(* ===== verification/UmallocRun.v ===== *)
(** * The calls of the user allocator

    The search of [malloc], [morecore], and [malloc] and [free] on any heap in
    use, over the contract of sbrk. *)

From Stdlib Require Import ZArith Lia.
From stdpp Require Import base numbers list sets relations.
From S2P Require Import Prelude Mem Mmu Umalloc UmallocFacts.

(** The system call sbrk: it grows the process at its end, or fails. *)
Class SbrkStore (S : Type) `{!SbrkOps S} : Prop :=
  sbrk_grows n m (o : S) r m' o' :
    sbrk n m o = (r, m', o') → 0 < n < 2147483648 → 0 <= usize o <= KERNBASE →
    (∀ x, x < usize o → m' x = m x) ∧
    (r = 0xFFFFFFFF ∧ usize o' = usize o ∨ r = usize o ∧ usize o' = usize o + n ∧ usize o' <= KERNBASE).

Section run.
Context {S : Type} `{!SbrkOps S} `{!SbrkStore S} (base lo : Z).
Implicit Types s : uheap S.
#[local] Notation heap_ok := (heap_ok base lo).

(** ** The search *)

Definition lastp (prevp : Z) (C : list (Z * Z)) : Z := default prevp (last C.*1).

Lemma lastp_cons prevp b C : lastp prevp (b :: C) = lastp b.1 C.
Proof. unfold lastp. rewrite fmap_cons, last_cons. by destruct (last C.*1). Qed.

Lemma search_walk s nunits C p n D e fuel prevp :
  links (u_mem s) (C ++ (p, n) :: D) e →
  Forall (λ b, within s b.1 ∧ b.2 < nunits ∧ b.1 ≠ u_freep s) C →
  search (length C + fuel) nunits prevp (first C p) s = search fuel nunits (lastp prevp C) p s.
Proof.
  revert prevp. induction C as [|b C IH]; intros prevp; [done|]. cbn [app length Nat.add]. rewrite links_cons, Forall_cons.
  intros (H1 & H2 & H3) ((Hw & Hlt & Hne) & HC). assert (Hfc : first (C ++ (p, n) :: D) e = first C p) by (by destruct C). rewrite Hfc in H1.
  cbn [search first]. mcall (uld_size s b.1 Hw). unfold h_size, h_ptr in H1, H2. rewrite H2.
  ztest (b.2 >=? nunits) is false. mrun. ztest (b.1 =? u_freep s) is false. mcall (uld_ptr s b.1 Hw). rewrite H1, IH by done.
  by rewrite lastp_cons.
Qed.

******

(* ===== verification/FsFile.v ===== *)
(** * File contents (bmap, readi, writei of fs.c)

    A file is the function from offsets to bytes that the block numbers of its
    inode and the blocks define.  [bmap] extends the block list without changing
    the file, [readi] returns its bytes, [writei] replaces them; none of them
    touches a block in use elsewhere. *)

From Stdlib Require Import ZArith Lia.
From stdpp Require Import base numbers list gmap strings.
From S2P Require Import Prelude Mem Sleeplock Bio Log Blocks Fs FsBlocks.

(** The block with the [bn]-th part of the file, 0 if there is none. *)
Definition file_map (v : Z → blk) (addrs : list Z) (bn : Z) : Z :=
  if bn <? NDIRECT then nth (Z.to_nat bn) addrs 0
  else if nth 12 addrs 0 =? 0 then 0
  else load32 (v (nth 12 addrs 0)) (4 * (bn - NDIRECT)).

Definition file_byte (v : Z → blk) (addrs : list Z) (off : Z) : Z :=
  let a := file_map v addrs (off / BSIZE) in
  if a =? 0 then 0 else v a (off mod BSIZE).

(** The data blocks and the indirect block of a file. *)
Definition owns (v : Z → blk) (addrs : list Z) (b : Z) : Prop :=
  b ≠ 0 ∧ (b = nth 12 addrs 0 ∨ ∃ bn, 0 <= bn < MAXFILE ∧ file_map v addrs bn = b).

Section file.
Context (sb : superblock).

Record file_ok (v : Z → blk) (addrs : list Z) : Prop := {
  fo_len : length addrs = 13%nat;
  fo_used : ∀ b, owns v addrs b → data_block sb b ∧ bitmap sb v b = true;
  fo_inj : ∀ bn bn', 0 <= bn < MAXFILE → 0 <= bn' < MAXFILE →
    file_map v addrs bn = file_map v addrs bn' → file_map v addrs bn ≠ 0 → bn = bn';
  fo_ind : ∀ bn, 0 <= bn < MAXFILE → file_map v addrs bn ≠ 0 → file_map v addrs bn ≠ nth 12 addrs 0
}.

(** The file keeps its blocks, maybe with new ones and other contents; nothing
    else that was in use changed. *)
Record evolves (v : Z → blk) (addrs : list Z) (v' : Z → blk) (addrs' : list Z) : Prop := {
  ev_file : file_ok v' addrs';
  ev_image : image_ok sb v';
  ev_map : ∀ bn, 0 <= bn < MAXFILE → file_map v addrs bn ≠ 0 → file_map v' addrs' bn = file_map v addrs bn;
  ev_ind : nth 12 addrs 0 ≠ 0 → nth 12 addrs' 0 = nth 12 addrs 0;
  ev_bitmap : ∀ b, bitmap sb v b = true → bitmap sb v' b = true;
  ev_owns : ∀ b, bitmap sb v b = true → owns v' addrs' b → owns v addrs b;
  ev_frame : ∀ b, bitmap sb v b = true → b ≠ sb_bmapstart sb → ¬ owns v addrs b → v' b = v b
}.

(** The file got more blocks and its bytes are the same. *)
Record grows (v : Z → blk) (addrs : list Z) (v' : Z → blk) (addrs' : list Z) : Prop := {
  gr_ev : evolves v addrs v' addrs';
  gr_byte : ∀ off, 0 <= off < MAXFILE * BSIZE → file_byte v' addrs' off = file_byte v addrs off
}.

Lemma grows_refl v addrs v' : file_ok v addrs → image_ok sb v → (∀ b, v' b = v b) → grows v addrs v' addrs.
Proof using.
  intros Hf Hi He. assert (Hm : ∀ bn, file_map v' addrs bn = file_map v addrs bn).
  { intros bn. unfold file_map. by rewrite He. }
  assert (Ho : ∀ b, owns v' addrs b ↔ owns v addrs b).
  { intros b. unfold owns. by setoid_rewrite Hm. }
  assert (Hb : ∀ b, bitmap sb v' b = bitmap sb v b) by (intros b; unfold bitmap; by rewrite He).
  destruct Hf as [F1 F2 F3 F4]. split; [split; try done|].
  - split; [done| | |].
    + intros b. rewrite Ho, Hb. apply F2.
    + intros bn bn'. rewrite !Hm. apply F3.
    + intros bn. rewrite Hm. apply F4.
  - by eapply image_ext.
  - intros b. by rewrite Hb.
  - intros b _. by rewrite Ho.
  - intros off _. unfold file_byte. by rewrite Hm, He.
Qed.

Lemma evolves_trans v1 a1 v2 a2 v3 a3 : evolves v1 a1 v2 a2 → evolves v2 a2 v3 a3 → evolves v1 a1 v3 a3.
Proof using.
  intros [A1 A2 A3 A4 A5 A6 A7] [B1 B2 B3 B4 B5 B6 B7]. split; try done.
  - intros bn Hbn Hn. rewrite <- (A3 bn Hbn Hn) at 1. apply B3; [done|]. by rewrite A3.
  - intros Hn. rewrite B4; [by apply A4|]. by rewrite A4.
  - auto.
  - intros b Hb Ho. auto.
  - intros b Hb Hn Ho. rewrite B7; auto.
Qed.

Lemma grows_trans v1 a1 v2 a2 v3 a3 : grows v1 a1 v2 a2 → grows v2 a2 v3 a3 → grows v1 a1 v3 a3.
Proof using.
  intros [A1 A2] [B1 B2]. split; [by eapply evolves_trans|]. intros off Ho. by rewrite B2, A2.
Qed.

******

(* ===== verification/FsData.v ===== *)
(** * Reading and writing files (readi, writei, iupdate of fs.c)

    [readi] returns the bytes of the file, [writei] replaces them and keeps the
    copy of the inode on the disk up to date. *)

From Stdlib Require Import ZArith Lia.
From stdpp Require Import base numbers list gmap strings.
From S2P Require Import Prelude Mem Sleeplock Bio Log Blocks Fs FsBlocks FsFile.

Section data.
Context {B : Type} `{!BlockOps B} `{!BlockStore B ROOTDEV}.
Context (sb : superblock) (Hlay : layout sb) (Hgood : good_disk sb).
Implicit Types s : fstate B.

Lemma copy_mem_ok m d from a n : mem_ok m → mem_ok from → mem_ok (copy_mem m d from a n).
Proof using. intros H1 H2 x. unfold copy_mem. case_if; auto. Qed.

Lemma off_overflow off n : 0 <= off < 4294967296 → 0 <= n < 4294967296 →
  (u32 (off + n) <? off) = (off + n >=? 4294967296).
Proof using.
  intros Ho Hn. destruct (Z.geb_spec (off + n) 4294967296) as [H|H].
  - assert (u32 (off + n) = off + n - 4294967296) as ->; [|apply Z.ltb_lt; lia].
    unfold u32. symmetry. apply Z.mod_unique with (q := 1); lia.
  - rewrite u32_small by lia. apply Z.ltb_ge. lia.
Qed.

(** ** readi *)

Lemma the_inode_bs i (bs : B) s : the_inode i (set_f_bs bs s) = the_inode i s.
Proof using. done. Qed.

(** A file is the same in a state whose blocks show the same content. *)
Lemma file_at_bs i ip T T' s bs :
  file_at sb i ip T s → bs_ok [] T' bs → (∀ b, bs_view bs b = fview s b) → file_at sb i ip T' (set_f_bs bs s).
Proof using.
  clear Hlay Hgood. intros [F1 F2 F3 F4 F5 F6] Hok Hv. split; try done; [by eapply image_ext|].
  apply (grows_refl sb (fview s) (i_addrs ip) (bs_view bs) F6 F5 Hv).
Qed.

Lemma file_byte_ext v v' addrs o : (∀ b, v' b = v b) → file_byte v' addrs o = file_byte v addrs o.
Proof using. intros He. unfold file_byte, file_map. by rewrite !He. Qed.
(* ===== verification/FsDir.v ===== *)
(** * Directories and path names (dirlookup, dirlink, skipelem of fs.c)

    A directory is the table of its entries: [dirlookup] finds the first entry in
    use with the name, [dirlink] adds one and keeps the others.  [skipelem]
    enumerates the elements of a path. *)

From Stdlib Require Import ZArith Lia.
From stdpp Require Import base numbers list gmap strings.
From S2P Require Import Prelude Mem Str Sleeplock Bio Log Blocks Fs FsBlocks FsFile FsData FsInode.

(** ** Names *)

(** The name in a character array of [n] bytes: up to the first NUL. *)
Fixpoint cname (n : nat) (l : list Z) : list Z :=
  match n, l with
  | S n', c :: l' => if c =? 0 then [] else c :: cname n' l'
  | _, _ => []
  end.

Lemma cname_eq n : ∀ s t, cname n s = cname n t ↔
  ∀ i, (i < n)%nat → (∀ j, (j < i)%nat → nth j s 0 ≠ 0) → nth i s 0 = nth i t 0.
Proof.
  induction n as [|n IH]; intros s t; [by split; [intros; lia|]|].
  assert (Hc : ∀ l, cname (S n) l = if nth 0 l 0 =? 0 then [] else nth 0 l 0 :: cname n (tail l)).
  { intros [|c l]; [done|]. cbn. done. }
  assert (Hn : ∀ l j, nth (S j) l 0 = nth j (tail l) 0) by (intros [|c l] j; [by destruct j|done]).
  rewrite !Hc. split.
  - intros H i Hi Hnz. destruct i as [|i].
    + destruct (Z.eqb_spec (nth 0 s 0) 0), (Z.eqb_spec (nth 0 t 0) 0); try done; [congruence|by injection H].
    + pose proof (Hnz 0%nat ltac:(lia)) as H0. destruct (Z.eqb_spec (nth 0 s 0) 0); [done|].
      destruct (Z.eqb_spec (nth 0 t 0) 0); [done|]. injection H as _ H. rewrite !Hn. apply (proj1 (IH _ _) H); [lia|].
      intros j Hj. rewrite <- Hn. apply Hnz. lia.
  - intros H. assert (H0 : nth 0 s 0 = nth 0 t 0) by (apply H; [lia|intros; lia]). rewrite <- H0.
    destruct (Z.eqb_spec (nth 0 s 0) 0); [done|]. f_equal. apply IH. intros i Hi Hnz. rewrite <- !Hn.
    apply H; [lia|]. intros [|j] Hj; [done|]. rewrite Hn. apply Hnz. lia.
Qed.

******

● **Brief**: If a line of the listing contains the word "contents", count it, then state only the total.

● **Answer for the task**: 2